WHAT IS NEEDED >>
Please find the lines in the entries below that contain the word "forall", and copy each one.

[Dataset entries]

Start of Block

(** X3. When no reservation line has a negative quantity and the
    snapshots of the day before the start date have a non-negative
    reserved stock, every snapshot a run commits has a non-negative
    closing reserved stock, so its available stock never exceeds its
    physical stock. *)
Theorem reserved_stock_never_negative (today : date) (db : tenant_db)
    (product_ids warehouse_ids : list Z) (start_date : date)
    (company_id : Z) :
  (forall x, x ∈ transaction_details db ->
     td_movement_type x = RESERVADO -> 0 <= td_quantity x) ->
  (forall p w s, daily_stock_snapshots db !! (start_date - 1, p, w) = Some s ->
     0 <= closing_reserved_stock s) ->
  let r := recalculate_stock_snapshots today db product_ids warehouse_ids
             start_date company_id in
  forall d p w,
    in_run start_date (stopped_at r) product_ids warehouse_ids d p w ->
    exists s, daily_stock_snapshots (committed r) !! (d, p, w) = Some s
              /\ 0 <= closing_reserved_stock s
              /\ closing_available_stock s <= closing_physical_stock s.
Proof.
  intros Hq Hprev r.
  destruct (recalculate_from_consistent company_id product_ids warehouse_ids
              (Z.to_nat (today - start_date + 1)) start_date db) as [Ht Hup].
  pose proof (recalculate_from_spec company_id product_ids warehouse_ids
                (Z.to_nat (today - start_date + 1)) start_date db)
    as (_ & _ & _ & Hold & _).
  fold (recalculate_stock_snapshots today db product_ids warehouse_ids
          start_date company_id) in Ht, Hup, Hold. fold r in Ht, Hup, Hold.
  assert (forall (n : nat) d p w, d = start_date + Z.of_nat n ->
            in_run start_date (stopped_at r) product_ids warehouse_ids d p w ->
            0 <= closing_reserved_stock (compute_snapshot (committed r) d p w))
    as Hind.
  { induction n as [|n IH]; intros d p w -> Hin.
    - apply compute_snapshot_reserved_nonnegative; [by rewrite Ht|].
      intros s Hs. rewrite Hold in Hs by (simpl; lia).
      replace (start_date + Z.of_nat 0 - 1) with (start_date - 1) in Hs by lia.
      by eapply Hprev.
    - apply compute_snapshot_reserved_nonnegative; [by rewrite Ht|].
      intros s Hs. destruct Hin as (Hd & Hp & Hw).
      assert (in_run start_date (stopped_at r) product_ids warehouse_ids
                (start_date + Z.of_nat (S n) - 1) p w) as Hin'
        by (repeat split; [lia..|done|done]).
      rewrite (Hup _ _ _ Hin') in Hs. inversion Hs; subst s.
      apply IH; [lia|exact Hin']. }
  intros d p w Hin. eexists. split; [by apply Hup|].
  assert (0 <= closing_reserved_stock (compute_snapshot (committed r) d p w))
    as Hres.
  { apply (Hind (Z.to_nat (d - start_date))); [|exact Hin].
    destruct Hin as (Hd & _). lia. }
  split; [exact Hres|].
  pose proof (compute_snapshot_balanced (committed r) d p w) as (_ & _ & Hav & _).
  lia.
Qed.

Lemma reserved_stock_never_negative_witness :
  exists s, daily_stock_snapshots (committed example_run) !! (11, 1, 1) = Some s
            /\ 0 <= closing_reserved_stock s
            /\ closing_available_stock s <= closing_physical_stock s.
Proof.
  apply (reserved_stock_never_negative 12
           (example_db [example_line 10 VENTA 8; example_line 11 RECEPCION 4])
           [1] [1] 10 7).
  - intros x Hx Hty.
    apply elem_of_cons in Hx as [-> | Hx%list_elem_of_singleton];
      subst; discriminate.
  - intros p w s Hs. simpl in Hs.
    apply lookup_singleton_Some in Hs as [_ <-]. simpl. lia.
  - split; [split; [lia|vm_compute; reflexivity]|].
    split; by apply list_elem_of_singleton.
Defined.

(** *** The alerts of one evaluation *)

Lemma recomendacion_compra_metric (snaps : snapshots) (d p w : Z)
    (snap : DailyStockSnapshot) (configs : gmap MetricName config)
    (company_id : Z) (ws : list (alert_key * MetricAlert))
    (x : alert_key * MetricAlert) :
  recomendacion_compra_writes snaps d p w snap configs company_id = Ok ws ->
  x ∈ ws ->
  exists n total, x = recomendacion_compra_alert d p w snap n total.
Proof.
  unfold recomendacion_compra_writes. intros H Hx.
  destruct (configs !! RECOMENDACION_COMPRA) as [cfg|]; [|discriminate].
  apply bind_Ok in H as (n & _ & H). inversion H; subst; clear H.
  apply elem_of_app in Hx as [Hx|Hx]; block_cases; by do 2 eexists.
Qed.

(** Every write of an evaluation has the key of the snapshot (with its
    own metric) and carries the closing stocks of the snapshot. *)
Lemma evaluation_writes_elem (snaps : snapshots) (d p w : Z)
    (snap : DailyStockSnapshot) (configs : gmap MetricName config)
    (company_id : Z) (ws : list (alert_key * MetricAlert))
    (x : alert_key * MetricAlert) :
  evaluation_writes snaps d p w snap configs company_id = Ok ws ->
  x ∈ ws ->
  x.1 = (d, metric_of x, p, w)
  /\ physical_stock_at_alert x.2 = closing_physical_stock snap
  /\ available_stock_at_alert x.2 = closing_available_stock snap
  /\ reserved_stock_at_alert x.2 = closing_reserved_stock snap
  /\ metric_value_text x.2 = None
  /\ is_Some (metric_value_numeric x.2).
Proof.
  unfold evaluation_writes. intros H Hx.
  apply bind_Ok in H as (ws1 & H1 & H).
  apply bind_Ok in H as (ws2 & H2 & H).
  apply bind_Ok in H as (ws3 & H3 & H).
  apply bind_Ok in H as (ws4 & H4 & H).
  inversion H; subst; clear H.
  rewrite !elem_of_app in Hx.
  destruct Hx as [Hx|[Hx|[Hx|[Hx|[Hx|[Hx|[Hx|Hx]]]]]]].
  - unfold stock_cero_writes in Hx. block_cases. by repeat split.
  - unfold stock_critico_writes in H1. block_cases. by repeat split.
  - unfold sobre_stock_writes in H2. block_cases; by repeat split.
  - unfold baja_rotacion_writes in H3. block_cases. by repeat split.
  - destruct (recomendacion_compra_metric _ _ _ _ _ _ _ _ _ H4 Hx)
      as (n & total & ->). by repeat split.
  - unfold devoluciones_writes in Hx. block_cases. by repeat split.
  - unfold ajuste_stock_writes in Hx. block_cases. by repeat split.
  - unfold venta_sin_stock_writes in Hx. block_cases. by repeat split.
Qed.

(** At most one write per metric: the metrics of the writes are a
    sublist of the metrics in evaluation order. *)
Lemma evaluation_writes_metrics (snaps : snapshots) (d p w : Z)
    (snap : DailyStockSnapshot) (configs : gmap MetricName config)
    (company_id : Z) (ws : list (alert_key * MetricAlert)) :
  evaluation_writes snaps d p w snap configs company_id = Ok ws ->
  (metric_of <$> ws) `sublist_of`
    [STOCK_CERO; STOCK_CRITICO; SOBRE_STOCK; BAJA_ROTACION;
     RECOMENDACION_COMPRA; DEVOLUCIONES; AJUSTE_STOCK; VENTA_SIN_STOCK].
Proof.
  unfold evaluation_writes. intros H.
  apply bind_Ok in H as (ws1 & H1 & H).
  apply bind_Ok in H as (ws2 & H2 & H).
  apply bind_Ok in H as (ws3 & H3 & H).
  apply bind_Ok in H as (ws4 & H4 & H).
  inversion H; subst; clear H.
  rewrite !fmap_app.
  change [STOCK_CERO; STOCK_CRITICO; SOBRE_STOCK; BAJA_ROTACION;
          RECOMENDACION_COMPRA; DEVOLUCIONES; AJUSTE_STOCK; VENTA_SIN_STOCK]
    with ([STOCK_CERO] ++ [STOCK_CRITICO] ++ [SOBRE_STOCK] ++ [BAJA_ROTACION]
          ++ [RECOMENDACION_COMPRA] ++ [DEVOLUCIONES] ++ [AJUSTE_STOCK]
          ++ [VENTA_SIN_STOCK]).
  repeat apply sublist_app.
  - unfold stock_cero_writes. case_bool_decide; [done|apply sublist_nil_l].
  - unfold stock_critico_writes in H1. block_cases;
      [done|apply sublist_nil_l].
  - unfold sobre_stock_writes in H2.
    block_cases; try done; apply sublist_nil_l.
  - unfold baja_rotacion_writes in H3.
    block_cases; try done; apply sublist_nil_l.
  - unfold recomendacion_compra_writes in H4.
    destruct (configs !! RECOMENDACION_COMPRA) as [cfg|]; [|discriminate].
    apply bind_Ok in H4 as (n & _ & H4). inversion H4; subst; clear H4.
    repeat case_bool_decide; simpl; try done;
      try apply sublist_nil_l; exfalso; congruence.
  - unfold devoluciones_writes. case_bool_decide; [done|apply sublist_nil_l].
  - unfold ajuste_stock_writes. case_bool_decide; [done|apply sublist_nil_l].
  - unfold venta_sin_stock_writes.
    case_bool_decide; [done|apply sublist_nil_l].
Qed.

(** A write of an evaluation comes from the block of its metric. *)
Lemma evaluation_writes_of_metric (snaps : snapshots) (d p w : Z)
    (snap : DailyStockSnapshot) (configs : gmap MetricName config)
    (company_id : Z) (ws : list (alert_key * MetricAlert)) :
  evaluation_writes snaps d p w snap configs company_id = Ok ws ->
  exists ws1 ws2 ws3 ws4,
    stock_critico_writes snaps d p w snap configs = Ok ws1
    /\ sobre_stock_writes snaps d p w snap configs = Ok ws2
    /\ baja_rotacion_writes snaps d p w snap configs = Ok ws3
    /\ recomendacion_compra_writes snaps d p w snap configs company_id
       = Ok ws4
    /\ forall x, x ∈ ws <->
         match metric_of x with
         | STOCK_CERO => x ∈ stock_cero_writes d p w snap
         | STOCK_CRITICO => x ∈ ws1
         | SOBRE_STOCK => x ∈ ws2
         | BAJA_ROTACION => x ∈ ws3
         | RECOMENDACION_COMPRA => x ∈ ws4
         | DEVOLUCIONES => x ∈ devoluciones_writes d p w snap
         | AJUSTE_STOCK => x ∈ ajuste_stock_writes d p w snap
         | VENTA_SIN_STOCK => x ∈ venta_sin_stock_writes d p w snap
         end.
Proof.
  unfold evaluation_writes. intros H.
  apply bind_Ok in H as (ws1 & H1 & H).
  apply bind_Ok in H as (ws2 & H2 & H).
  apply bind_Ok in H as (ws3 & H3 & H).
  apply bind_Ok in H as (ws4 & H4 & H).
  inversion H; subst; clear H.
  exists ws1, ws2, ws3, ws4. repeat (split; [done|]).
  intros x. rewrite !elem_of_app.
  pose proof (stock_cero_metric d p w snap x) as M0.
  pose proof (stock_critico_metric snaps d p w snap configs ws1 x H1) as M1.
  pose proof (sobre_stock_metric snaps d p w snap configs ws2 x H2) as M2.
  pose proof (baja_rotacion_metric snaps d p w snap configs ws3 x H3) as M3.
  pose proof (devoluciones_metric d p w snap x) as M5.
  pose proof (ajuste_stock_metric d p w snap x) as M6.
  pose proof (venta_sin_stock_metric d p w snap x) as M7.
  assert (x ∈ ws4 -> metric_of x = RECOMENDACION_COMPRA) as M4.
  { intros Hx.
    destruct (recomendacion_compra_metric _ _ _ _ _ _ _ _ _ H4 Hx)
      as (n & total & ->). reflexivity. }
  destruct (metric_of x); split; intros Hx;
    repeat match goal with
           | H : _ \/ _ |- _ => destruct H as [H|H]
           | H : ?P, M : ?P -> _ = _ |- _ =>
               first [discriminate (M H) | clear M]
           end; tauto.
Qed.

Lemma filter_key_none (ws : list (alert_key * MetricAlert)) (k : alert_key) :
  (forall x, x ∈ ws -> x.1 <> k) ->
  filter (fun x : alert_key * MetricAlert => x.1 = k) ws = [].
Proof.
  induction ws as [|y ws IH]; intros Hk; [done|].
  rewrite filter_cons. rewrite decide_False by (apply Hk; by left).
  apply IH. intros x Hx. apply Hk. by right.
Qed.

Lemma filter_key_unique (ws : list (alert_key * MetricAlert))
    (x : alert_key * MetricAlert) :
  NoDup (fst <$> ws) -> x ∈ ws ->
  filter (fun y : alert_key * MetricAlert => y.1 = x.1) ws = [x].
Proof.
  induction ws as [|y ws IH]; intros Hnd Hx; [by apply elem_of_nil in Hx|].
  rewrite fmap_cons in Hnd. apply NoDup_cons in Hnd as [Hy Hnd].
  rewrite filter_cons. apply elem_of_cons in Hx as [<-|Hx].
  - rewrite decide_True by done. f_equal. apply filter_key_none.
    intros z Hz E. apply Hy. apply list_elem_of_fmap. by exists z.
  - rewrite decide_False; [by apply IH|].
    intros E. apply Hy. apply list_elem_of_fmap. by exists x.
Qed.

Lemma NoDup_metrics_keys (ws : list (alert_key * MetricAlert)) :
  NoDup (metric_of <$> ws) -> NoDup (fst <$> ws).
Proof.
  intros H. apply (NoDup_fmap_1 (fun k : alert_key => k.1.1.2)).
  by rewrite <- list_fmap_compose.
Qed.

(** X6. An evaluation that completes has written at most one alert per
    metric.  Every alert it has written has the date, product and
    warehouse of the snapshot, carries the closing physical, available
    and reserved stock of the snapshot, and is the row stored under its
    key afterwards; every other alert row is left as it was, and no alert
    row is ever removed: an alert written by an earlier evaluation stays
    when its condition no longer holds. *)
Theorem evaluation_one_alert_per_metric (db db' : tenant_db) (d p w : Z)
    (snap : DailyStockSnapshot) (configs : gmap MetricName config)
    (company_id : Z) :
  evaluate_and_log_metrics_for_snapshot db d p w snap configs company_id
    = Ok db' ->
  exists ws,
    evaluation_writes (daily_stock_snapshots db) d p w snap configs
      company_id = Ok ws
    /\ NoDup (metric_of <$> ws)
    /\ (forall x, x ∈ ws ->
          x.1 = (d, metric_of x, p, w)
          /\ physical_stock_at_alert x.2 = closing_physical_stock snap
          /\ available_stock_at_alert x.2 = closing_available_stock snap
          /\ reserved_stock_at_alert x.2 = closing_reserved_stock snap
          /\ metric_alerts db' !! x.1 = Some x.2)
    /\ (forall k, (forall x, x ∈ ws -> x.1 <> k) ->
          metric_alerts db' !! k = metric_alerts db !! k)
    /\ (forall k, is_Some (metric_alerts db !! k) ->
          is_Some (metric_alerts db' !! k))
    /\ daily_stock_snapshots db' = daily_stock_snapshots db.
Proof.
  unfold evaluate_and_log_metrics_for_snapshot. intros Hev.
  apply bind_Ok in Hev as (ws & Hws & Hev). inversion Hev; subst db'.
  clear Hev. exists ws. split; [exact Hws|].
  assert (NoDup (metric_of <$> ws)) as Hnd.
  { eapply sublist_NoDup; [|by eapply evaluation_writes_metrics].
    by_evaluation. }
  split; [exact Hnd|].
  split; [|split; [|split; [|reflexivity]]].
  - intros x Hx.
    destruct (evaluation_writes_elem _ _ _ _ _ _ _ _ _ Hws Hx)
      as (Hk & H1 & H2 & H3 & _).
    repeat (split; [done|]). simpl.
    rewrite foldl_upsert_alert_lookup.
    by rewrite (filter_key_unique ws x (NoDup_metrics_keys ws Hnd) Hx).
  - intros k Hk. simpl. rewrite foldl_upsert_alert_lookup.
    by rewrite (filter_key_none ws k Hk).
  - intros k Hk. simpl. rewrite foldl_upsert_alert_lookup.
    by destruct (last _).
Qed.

End of Block
Start of Block

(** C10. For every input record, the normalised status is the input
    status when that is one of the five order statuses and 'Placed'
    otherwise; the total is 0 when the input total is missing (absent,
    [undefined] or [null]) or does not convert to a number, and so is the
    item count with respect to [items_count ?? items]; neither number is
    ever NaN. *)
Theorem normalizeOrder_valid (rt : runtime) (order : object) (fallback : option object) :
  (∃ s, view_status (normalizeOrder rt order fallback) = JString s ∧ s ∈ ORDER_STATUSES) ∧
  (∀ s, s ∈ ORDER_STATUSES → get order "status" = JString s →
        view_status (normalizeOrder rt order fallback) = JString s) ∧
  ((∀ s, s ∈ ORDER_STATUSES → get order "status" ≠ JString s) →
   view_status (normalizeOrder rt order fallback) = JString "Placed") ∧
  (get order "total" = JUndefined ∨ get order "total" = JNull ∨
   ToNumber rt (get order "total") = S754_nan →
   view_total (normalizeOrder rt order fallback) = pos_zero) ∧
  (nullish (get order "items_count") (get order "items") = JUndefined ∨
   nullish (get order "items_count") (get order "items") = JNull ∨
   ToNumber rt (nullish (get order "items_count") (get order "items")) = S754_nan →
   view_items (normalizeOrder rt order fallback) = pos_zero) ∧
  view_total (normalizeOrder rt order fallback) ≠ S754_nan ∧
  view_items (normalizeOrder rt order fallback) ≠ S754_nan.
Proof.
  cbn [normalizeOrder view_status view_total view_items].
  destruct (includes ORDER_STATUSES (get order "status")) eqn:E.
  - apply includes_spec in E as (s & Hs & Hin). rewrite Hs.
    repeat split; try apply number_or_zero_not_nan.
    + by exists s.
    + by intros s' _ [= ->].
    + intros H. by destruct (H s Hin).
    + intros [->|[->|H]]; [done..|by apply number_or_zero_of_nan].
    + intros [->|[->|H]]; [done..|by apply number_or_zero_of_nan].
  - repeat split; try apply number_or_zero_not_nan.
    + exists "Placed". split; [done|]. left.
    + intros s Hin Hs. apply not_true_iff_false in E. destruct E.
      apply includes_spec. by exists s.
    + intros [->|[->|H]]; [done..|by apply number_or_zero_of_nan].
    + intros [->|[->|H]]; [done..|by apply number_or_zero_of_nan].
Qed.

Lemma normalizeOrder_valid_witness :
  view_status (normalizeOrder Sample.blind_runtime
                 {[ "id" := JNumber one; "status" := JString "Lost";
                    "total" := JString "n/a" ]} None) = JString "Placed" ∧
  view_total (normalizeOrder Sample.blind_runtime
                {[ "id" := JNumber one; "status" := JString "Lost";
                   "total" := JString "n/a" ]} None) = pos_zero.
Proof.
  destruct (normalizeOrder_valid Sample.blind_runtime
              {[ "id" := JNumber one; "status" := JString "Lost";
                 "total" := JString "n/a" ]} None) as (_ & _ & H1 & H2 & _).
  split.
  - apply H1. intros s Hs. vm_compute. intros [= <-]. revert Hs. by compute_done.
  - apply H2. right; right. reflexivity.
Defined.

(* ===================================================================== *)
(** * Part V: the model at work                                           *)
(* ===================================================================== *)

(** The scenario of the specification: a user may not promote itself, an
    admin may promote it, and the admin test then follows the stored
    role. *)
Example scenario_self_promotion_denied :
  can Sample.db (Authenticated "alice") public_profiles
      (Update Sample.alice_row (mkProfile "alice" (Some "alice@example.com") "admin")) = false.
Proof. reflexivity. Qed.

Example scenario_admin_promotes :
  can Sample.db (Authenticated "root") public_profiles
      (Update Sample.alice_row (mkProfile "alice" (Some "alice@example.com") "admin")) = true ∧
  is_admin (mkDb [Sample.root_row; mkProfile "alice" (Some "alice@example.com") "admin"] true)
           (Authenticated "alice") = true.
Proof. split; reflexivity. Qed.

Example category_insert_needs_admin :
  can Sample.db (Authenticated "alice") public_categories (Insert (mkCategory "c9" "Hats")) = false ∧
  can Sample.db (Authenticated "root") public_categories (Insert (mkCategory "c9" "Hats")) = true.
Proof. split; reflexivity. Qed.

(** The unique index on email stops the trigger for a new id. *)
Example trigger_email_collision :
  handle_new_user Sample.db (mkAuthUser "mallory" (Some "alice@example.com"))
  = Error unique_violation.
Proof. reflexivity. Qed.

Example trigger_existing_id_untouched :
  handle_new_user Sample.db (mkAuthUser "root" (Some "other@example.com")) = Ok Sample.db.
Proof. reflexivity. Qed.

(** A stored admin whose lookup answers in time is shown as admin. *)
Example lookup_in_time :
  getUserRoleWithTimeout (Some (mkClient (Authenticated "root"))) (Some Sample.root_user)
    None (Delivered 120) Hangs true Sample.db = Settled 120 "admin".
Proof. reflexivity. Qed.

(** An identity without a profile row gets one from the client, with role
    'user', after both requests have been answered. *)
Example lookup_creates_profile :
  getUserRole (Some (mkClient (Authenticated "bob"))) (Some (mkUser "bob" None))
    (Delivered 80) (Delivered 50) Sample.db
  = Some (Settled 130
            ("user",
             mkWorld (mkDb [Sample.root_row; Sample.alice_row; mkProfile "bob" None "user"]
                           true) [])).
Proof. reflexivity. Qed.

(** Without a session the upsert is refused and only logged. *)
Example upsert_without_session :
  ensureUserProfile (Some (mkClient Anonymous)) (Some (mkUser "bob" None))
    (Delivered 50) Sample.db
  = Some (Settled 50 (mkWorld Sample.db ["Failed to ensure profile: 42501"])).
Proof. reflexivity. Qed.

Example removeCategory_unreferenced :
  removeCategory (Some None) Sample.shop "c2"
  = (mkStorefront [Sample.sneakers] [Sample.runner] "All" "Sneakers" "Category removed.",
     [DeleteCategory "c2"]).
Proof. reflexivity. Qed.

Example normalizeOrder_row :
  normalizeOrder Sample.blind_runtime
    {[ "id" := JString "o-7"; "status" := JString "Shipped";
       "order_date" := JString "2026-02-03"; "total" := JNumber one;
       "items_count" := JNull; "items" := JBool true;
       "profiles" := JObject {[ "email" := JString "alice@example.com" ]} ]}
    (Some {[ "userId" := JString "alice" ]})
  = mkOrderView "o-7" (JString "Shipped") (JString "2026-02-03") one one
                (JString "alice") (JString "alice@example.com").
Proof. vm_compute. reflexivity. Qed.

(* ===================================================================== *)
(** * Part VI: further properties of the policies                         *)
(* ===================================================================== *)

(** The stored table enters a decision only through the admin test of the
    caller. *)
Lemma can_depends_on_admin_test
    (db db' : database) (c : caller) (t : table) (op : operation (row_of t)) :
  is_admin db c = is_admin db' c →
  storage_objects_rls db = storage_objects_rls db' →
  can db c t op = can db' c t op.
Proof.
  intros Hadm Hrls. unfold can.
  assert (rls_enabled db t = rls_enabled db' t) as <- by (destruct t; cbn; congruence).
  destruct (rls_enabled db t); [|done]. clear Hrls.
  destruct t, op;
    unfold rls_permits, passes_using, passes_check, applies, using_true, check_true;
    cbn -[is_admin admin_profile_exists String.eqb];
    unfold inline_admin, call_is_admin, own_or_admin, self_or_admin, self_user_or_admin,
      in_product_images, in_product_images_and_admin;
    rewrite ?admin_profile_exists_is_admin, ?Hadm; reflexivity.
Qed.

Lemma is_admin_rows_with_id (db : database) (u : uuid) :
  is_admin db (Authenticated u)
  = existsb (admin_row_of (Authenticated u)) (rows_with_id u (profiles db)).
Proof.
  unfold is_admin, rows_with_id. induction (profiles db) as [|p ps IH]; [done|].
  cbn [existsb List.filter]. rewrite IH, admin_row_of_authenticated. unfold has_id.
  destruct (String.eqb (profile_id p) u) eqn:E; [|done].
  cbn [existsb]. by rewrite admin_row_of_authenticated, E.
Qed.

End of Block

SOLVED PROBLEM >>
  (forall x, x ∈ transaction_details db ->
  (forall p w s, daily_stock_snapshots db !! (start_date - 1, p, w) = Some s ->
  forall d p w,
  assert (forall (n : nat) d p w, d = start_date + Z.of_nat n ->
    /\ forall x, x ∈ ws <->
  (forall x, x ∈ ws -> x.1 <> k) ->
    /\ (forall x, x ∈ ws ->
    /\ (forall k, (forall x, x ∈ ws -> x.1 <> k) ->
    /\ (forall k, is_Some (metric_alerts db !! k) ->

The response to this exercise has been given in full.